Updated Mon. Dec. 1 2008 9:03 AM ET

The Canadian Press

TORONTO -- Canada's chief public health officer took aim at health-care

professionals who refuse to get flu shots on Sunday, suggesting those who press

the public to get vaccinated against diseases ought to do so themselves.

Dr. - made the comments at the Canadian Immunization

Conference, a gathering of public health practitioners and researchers staged

annually by the Public Health Agency of Canada, in collaboration with public

health groups.

" We even have difficulty getting more than 50 per cent of doctors and nurses to

be immunized against the flu. Yet it's usually us who take it (influenza) into

the nursing home or the hospital and then spread it from person to person,

effectively killing some of those that we're caring for, " - said.

" I think it should be obvious that those who we rely on to deliver immunization

should actually believe in it, " he said.

Health-care professionals are among the most likely people in a population to

encounter influenza in the run of a winter, coming face-to-face with sick people

on a daily basis. And because they work in a culture which in the past frowned

upon calling in sick, those who catch the flu may work while ill, effectively

passing it on to patients.

But despite those facts, health-care professionals have shown a remarkable

reluctance to embrace flu shots. Public health and infection control officials

have tried a variety of tacks, including offering the chance to win prizes for

staff who take flu shots.

Some in the field have even raised the notion of making flu shots mandatory for

health-care workers -- a suggestion that meets with instant push-back from

unions representing health-care professionals.

A bid by the Ontario government to require paramedics to get an annual flu shot

led to labour disruptions in 2002, with the government of the day eventually

backing down.

- also reminded the conference that immunizations are one of the most

cost effective of public health measures, saving countless lives and preventing

untold amounts of disease.

But their success makes them vulnerable, he warned, noting that some parents who

have never seen a case of smallpox or worried about the threat of polio now fear

vaccines more than they fear allowing their children to go unvaccinated.

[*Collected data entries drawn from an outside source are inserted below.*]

(** * Anchor PDS: check-in validator, record store read path, identity cache

    A shallow embedding of the core components of the Anchor PDS
    (shared/types.ts, backend/database/queries.ts, shared/auth.ts) and of
    the request handlers that call them (backend/routes), with the
    properties the specification states about them and further properties
    of the code.

    Conventions.
    - A JavaScript string is a [string]; one [ascii] stands for one UTF-16
      code unit, so [String.length] is the JavaScript [.length].
    - A JavaScript number is an IEEE binary64 value, [spec_float] of the
      standard library with precision 53 and maximal exponent 1024.
    - [throw] is the [Throw] case of the [completion] type; a [try]/[catch]
      is a match on it.
    - Host functions whose result the language leaves to the implementation
      or to the outside world ([Date.parse], [JSON.parse], [fetch],
      [Date.now]) are variables of the section that uses them. *)

From Stdlib Require Import ZArith List String Ascii Bool Lia.
From Stdlib Require Import Floats.SpecFloat.
From Stdlib Require Import Sorting.Sorted Structures.OrderedTypeEx.
From stdpp Require Import base gmap strings.
Import ListNotations.

Local Open Scope string_scope.
Local Open Scope Z_scope.

(** ** JavaScript values *)

Module JS.

Abbreviation number := spec_float.

Definition prec : Z := 53.
Definition emax : Z := 1024.

(** The number denoted by an integer literal of the source. *)
Definition of_Z (n : Z) : number := binary_normalize prec emax n 0 false.

Definition isNaN (x : number) : bool :=
  match x with S754_nan => true | _ => false end.

Definition lt (x y : number) : bool := SFltb x y.
Definition gt (x y : number) : bool := SFltb y x.

(** Untyped values, as an [any] parameter receives them. An object is the
    list of its own properties in insertion order. *)
#[local] Set Warnings "-register-all".
Inductive value : Type :=
| Undefined
| Null
| Bool (b : bool)
| Number (x : number)
| Str (s : string)
| Array (items : list value)
| Object (props : list (string * value)).

Inductive type_tag : Type :=
| TUndefined | TObject | TBoolean | TNumber | TString.

Definition typeof (v : value) : type_tag :=
  match v with
  | Undefined => TUndefined
  | Null => TObject
  | Bool _ => TBoolean
  | Number _ => TNumber
  | Str _ => TString
  | Array _ => TObject
  | Object _ => TObject
  end.

Definition type_tag_eqb (a b : type_tag) : bool :=
  match a, b with
  | TUndefined, TUndefined | TObject, TObject | TBoolean, TBoolean
  | TNumber, TNumber | TString, TString => true
  | _, _ => false
  end.

Definition is_string (v : value) : bool := type_tag_eqb (typeof v) TString.

Definition is_undefined (v : value) : bool :=
  match v with Undefined => true | _ => false end.

Definition is_null (v : value) : bool :=
  match v with Null => true | _ => false end.

Definition isArray (v : value) : bool :=
  match v with Array _ => true | _ => false end.

(** ToBoolean: [undefined], [null], [false], [0], [-0], [NaN] and the empty
    string are falsy. *)
Definition truthy (v : value) : bool :=
  match v with
  | Undefined | Null => false
  | Bool b => b
  | Number (S754_zero _) | Number S754_nan => false
  | Number _ => true
  | Str s => negb (s =? "")%string
  | Array _ | Object _ => true
  end.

Infectious diseases that are now rarely seen in Canada could be seen again,

- said, noting the long outbreak of mumps that swept the country as

an example.

" If the diseases that vaccines protect against, like polio, rubella and

pertussis are distant memories -- at least here -- then recent outbreaks of

mumps and imported measles should serve as reminders that we really are only a

few years away from major measles epidemics or other disease epidemics if we

don't maintain vigilance. "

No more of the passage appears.